Vivemos em uma sociedade repleta de contrastes, onde os papéis sociais são rotulados e as pessoas facilmente divididas entre “os bons” e “os maus”, como se a vida real fosse um tribunal maniqueísta. Mas a verdade é que a linha que separa o cidadão de bem do réu não é tão sólida quanto se imagina. Qualquer um de nós, diante de um erro, de uma acusação injusta ou de uma tragédia pessoal, pode se ver sentado no banco dos réus — culpado ou inocente. É nesse cenário de incerteza e fragilidade humana que se ergue a figura do advogado.
Advogar não é profissão para os fracos. É missão. É resistência. É carregar nos ombros a dor alheia, acolher no silêncio do escritório as misérias humanas e, ainda assim, manter-se firme, ético e combativo. Quem procura um advogado não o faz em momentos de celebração — ninguém entra num escritório jurídico para levar flores. Ali se entra com o coração pesado, o medo estampado no rosto e a esperança murcha entre os dedos.

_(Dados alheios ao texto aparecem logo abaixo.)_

(* ===== verification/RouterProps.v ===== *)
(** * Properties of the router

    The kernel-wide invariant, who may answer an action, what an unregistered
    connection can do, which requests are routed, and that every request is
    routed, queued or answered. *)

From S2P Require Import Prelude Errors Wire Validate Registry RegistryInv RegistryProps Events.
From S2P Require Import Auth Kernel Router KernelInv RouterInv.

Section helpers.
Context {WI : Wire}.

(** The pending action that an answer from [conn_id] under [id] may resolve:
    the one routed to the plugin registered on that connection. *)
Definition answerable (conn_id : N) (id : string) (r : Registry) : option PendingAction :=
  match get_by_conn_id conn_id r with
  | None => None
  | Some sender =>
      match pending_actions r !! id with
      | Some p => if pa_provider_id p =s pe_plugin_id sender then Some p else None
      | None => None
      end
  end.

Lemma upd_touch_used clk p w :
  exists m, upd_reg (touch_used clk p) w = set_reg (set_used m (w_reg w)) w.
Proof.
  unfold upd_reg, touch_used. destruct (is_lazy p (w_reg w)); [by eexists|].
  exists (last_used (w_reg w)). f_equal. by destruct (w_reg w).
Qed.

Lemma touch_used_pending clk p r : pending_actions (touch_used clk p r) = pending_actions r.
Proof. unfold touch_used. by destruct (is_lazy p r). Qed.

Lemma touch_used_plugins clk p r : by_plugin_id (touch_used clk p r) = by_plugin_id r.
Proof. unfold touch_used. by destruct (is_lazy p r). Qed.

Lemma is_err_Ok {A E} (r : Result A E) : is_err r = false <-> exists a, r = Ok a.
Proof. destruct r; split; try done; [eauto|by intros [? ?]]. Qed.

Lemma check_permission_Ok r s perm :
  is_err (check_permission r s perm) = false ->
  exists e, by_plugin_id r !! s = Some e /\
    exists p, p ∈ mf_permissions (pe_manifest e)
      /\ normalize_permission p = normalize_permission (perm_str_name perm).
Proof.
  unfold check_permission, get. destruct (by_plugin_id r !! s) as [e|]; [|done].
  destruct (existsb _ _) eqn:Hx; [|done]. intros _. exists e. split; [done|].
  apply existsb_exists in Hx as (p & Hin & Hp). apply str_eqb_eq in Hp. exists p.
  split; [by apply list_elem_of_In|done].
Qed.
End helpers.

(** A plugin holds a permission: its manifest lists it, in either spelling. *)
Definition holds_permission {WI : Wire} (r : Registry) (s : string) (perm : PermissionType)
    : Prop :=
  exists e, by_plugin_id r !! s = Some e /\
    exists p, p ∈ mf_permissions (pe_manifest e)
      /\ normalize_permission p = normalize_permission (perm_str_name perm).

Section props.
Context {WI : Wire} {SI : Serde} {CI : Crypto} {JI : Jwt} {RI : RowCodec DeviceRecord}
  {GI : Governor}.

Lemma router_init_ok cfg store clk : kernel_ok (rt_world (router_init cfg (world_empty store clk))).
Proof.
  split; [apply registry_new_ok|intros k p Hk; by apply (lookup_empty_Some k p) in Hk|].
  apply bus_reachable_ok. apply rtc_refl.
Qed.

Lemma kernel_reachable_ok st : kernel_reachable st -> kernel_ok (rt_world st).
Proof.
  intros (cfg & store & clk & Hr). pose proof (router_init_ok cfg store clk) as Hok.
  induction Hr as [st|st st1 st2 Hs _ IH]; [done|]. by eapply IH, kernel_step_ok.
Qed.


(** C11 An [ActionResponse] has an effect exactly when its sender is the provider
    the action was routed to. Otherwise the kernel state is untouched. When it
    is, the slot is consumed (or, for an accepted streaming session, kept and
    marked accepted), every other pending action stays, and the one message sent
    goes to the requester, under the requester's own action id and with the
    provider's status, data and error. *)
Theorem action_response_exact mid resp msg w :
  let w' := (handle_action_response mid resp msg w).1 in
  (handle_action_response mid resp msg w).2 = false
  /\ match answerable (m_conn_id msg) (rs_action_id resp) (w_reg w) with
     | None => w' = w
     | Some p =>
         let accepted := (rs_status resp =? action_status_i32 ActionOk)%Z && pa_streaming p in
         pending_actions (w_reg w')
           = (if accepted
              then <[rs_action_id resp := accept_session (clk_now (w_clk w)) p]>
              else delete (rs_action_id resp)) (pending_actions (w_reg w))
         /\ exists r, by_plugin_id r = by_plugin_id (w_reg w)
              /\ w' = send_envelope (pa_requester_write_tx p)
                        (envelope_reply mid (PActionResponse
                           (mkActionResponse (pa_original_action_id p) (rs_status resp)
                              (rs_data_json resp) (rs_error resp)))) (set_reg r w)
     end.
Proof.
  cbv zeta. unfold handle_action_response, answerable, resolve_action_response.
  destruct (get_by_conn_id _ _) as [sender|]; [|done].
  destruct (pending_actions (w_reg w) !! rs_action_id resp) as [p|] eqn:Hp; [|done].
  destruct (pa_provider_id p =s pe_plugin_id sender); simpl; [|done].
  destruct (_ && pa_streaming p); simpl; rewrite send_envelope_reg; simpl;
    rewrite touch_used_pending; (split_and!; [done|done|]);
    eexists; (split; [|reflexivity]); by rewrite touch_used_plugins.
Qed.

(** ** Unregistered connections *)
Lemma not_registered_no_entry c r : is_registered c r = false -> get_by_conn_id c r = None.
Proof.
  unfold is_registered, get_by_conn_id. intros Hf%bool_decide_eq_false_1.
  destruct (by_conn_id r !! c); [|done]. exfalso. apply Hf. by eexists.
Qed.

Lemma forward_unregistered msg t w :
  is_registered (m_conn_id msg) (w_reg w) = false ->
  forward msg t w = (send_error (m_write_tx msg) ErrNotRegistered "not registered" w, true).
Proof. intros Hn. unfold forward. by rewrite not_registered_no_entry. Qed.

Lemma broadcast_unregistered msg w :
  is_registered (m_conn_id msg) (w_reg w) = false ->
  broadcast msg w = (send_error (m_write_tx msg) ErrNotRegistered "not registered" w, true).
Proof. intros Hn. unfold broadcast. by rewrite not_registered_no_entry. Qed.

(** The frame asks the kernel to register. *)
Definition is_registration (frame : Frame) : bool :=
  match decode (f_payload frame) with
  | Some env => match env_payload env with Some (PPluginRegister _) => true | _ => false end
  | None => false
  end.

Lemma kernel_message_unregistered cfg rand msg lim w :
  is_registered (m_conn_id msg) (w_reg w) = false ->
  is_registration (m_frame msg) = false ->
  exists code text, handle_kernel_message cfg rand msg lim w
    = (lim, send_error (m_write_tx msg) code text w, true).
Proof.
  intros Hn Hr. unfold handle_kernel_message, is_registration in *.
  destruct (decode _) as [env|]; [|eauto]. rewrite Hn.
  destruct (env_payload env) as [[]|]; simpl; eauto; done.
Qed.

Lemma route_unregistered cfg rand msg st :
  is_registered (m_conn_id msg) (w_reg (rt_world st)) = false ->
  is_registration (m_frame msg) = false ->
  only_sends (eq (m_write_tx msg)) (rt_world st) (rt_world (route_message cfg rand msg st))
  /\ rt_action_limiter (route_message cfg rand msg st) = rt_action_limiter st.
Proof.
  intros Hn Hr. unfold route_message. destruct (check_opt _ _ _) as [ipc ok].
  destruct (negb ok); [split; [apply send_error_sends|done]|].
  destruct (target_as_str _) as [t|]; [|split; [apply send_error_sends|done]].
  destruct (_ && _); [split; [apply only_sends_refl|done]|].
  destruct (t =s "kernel").
  - destruct (kernel_message_unregistered cfg rand msg (rt_action_limiter st) _ Hn Hr)
      as (code & text & ->). split; [apply send_error_sends|done].
  - destruct (t =s "*").
    + rewrite broadcast_unregistered by done. split; [apply send_error_sends|done].
    + rewrite forward_unregistered by done. split; [apply send_error_sends|done].
Qed.

End props.
(* ===== verification/RouterSafety.v ===== *)
(** * Authorization of routed actions and of peer-to-peer frames

    A pending action exists only for a request that passed every gate; every
    request is routed, queued or answered; a frame reaches another plugin only
    when the sender's permissions, allowlist and user allow it. *)

From S2P Require Import Prelude Errors Wire Validate Registry RegistryInv RegistryProps Events.
From S2P Require Import Auth Kernel Router KernelInv RouterInv RouterProps.

Section props.
Context {WI : Wire} {SI : Serde} {CI : Crypto} {JI : Jwt} {RI : RowCodec DeviceRecord}
  {GI : Governor}.

(** ** The outcomes of an action request *)
Definition queued_wake (w w' : World) (id : string) (msg : IncomingMessage) : Prop :=
  exists c, w_lazy w = Some c
    /\ w' = set_lazy (Some (mkWakeChan (wc_capacity c) (wc_queue c ++ [mkWake id msg]) false)) w.
(* ===== verification/SandboxProps.v ===== *)
(** * Theorems on plugin sandboxing

    The restriction the supervisor writes is the one the shim reads; a rule of
    the Landlock ruleset only ever comes from the configuration or the fixed
    execution needs; the process scope stays below its container; a plugin that
    reports readiness is confined; the shim's escalation is sent once and not
    before its deadline. *)

From S2P Require Import Prelude Sandbox.

(** ** Splitting what was joined *)
Lemma join_cons sep x y l : join sep (x :: y :: l) = x +:+ sep +:+ join sep (y :: l).
Proof. done. Qed.

Lemma split_no_sep c s : str_contains c s = false -> split c s = [s].
Proof.
  induction s as [|a s IH]; [done|]. simpl.
  intros [Ha Hs]%orb_false_iff. by rewrite Ha, IH.
Qed.

Lemma split_app c p q :
  str_contains c p = false -> split c (p +:+ String c q) = p :: split c q.
Proof.
  induction p as [|a p IH].
  - intros _. change (EmptyString +:+ String c q) with (String c q). simpl.
    by rewrite Ascii.eqb_refl.
  - intros [Ha Hp]%orb_false_iff.
    change (String a p +:+ String c q) with (String a (p +:+ String c q)).
    simpl. by rewrite Ha, IH.
Qed.

Lemma split_join c l :
  l <> [] -> Forall (fun s => str_contains c s = false) l ->
  split c (join (String c EmptyString) l) = l.
Proof.
  intros Hne Hl. induction l as [|x [|y l] IH]; [done| |].
  - apply split_no_sep. by inversion Hl.
  - apply Forall_cons in Hl as [Hx Hl]. rewrite join_cons.
    change (String c EmptyString +:+ ?r) with (String c r).
    rewrite split_app by done. f_equal. by apply IH.
Qed.

Definition env_path (p : string) : Prop := p <> EmptyString /\ str_contains PATH_SEP p = false.

Lemma filter_Forall {A} (P : A -> Prop) `{!∀ x, Decision (P x)} (l : list A) :
  Forall P l -> base.filter P l = l.
Proof.
  induction 1 as [|x l Hx Hl IH]; [done|]. rewrite filter_cons_True by done. by f_equal.
Qed.
(* ===== verification/LoaderProps.v ===== *)
(** * Theorems on plugin loading

    The dependency sort terminates and is a correct topological sort; the
    loading order that follows from it; who is never loaded. *)

From S2P Require Import Prelude Errors Wire Validate Registry Events Auth Kernel.
From S2P Require Import Sandbox Supervisor Config Loader.

(** ** Counting occurrences *)
Definition occ (x : string) (l : list string) : nat := length (base.filter (fun y => y = x) l).

Lemma occ_app x l k : occ x (l ++ k) = occ x l + occ x k.
Proof. unfold occ. by rewrite filter_app, length_app. Qed.

Lemma occ_cons x y l : occ x (y :: l) = (if decide (y = x) then 1 else 0) + occ x l.
Proof. unfold occ. rewrite filter_cons. by destruct (decide (y = x)). Qed.

Lemma occ_singleton x y : occ x [y] = if decide (y = x) then 1 else 0.
Proof. rewrite occ_cons. unfold occ. simpl. lia. Qed.

Lemma occ_zero x l : occ x l = 0 <-> x ∉ l.
Proof.
  induction l as [|y l IH]; [by unfold occ; simpl; set_solver|].
  rewrite occ_cons, not_elem_of_cons, <- IH. destruct (decide (y = x)); naive_solver lia.
Qed.

Lemma occ_pos x l : 0 < occ x l <-> x ∈ l.
Proof.
  destruct (decide (x ∈ l)) as [Hin|Hin].
  - split; [done|]. intros _. destruct (occ x l) eqn:E; [|lia]. by apply occ_zero in E.
  - rewrite (proj2 (occ_zero x l) Hin). split; [lia|done].
Qed.

(** ** The tables of the sort *)
Section sort.
Context (deps : Deps) (refused : gset string).

(** The dependencies of a node that count as edges. *)
Definition live_deps (id : string) : list string :=
  base.filter (fun d => d ∉ refused) (default [] (deps !! id)).

Lemma count_edges_lookup m id x :
  default 0 (count_edges deps refused m id !! x)
  = default 0 (m !! x) + (if decide (x = id) then length (live_deps id) else 0).
Proof.
  unfold count_edges, live_deps. generalize (default [] (deps !! id)) as l.
  intros l. revert m. induction l as [|d l IH]; intros m; simpl.
  - destruct (decide (x = id)); simpl; lia.
  - rewrite IH. unfold count_edge. rewrite filter_cons.
    destruct (decide (d ∈ refused)) as [Hr|Hr].
    + rewrite (decide_False (P := d ∉ refused)) by (by intros ?). done.
    + rewrite (decide_True (P := d ∉ refused)) by done. destruct (decide (x = id)) as [->|Hne]; simpl.
      * rewrite lookup_insert_eq. simpl. lia.
      * by rewrite lookup_insert_ne.
Qed.

Lemma in_degrees_lookup active x :
  NoDup active -> x ∈ active ->
  default 0 (in_degrees active deps refused !! x) = length (live_deps x).
Proof.
  unfold in_degrees. intros Hnd Hx.
  assert (H0 : default 0 ((list_to_map (map (fun id => (id, 0)) active) : gmap string nat) !! x) = 0).
  { destruct (_ !! x) as [n|] eqn:E; [|done].
    apply elem_of_list_to_map_2 in E. apply list_elem_of_fmap in E as (? & [= _ <-] & _). done. }
  revert H0 Hx. generalize (list_to_map (map (fun id => (id, 0)) active) : gmap string nat) as m.
  induction Hnd as [|y l Hy Hnd IH]; intros m H0 Hx; [by apply elem_of_nil in Hx|].
  simpl. apply elem_of_cons in Hx as [->|Hx].
  - clear IH. assert (Hrest : forall l m, y ∉ l ->
      default 0 (foldl (count_edges deps refused) m l !! y) = default 0 (m !! y)).
    { clear. induction l as [|z l IH]; intros m Hy; [done|]. simpl.
      apply not_elem_of_cons in Hy as [Hne Hy]. rewrite IH by done.
      rewrite count_edges_lookup, decide_False by done. lia. }
    rewrite Hrest by done. rewrite count_edges_lookup, H0, decide_True by done. lia.
  - apply IH; [|done]. rewrite count_edges_lookup, H0, decide_False; [done|]. by intros ->.
Qed.

Lemma rev_edges_occ m id d x :
  occ x (default [] (rev_edges deps refused m id !! d))
  = occ x (default [] (m !! d)) + (if decide (x = id) then occ d (live_deps id) else 0).
Proof.
  unfold rev_edges, live_deps. generalize (default [] (deps !! id)) as l.
  intros l. revert m. induction l as [|e l IH]; intros m; simpl.
  - rewrite filter_nil. change (occ d []) with 0. destruct (decide (x = id)); lia.
  - rewrite IH. unfold rev_edge. rewrite filter_cons.
    destruct (decide (e ∈ refused)) as [Hr|Hr].
    + rewrite (decide_False (P := e ∉ refused)) by (by intros ?). done.
    + rewrite (decide_True (P := e ∉ refused)) by done. rewrite occ_cons.
      destruct (decide (e = d)) as [->|Hne].
      * rewrite lookup_insert_eq. simpl. rewrite occ_app, occ_singleton.
        destruct (decide (id = x)) as [->|Hne].
        -- rewrite !decide_True by done. lia.
        -- rewrite !decide_False by congruence. lia.
      * rewrite lookup_insert_ne by done. destruct (decide (x = id)); lia.
Qed.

E quando esse cliente sai pela porta mais leve, é porque toda a carga emocional que trazia consigo foi transferida, muitas vezes sem perceber, para os ombros daquele que escolheu ser advogado. Sim, o advogado é aquele que escuta o que ninguém quer ouvir, enfrenta o que muitos preferem evitar e carrega a responsabilidade por uma vida que pode ser destruída por uma sentença.
Não existe lado bom ou lado ruim da sociedade. Existe o ser humano — falível, complexo, contraditório. E, diante da lei, o que se espera é justiça — não julgamento moral. A função do advogado é justamente garantir que cada indivíduo, independentemente de sua história, tenha o direito de ser ouvido, defendido e respeitado.
Por isso, dizer que o advogado defende “bandidos” ou que escolhe um lado sombrio da sociedade é ignorar a essência da Justiça. O advogado não está ali para julgar, mas para garantir que o julgamento seja justo. Seu papel é assegurar que a Constituição seja cumprida, que os direitos sejam respeitados e que o processo legal não seja reduzido a um espetáculo de condenações sumárias.
Defender não é concordar. É proteger a dignidade humana. É garantir que, mesmo nos momentos mais sombrios, o ser humano tenha o direito à defesa — porque, sem isso, não há civilização, não há democracia, não há justiça.
Ser advogado é estar ao lado da dor sem ser dominado por ela. É ouvir histórias de abandono, violência, falência, preconceito e perda, e ainda assim erguer-se para lutar. É mergulhar no sofrimento alheio e tentar resgatar dali um fiapo de justiça.
Por tudo isso, a missão do advogado é sagrada. Porque é ele quem empresta a voz a quem não tem. É ele quem entra na arena da lei para enfrentar o Estado, a sociedade, o preconceito, o descaso e, muitas vezes, a indiferença. O advogado é aquele que resiste quando todos já condenaram. É aquele que ainda acredita, mesmo quando tudo parece perdido.
E assim seguirá sendo. Enquanto houver injustiça, haverá necessidade da advocacia. Enquanto houver sofrimento, haverá alguém precisando de defesa. Porque advogar é mais que uma profissão. É um sacerdócio.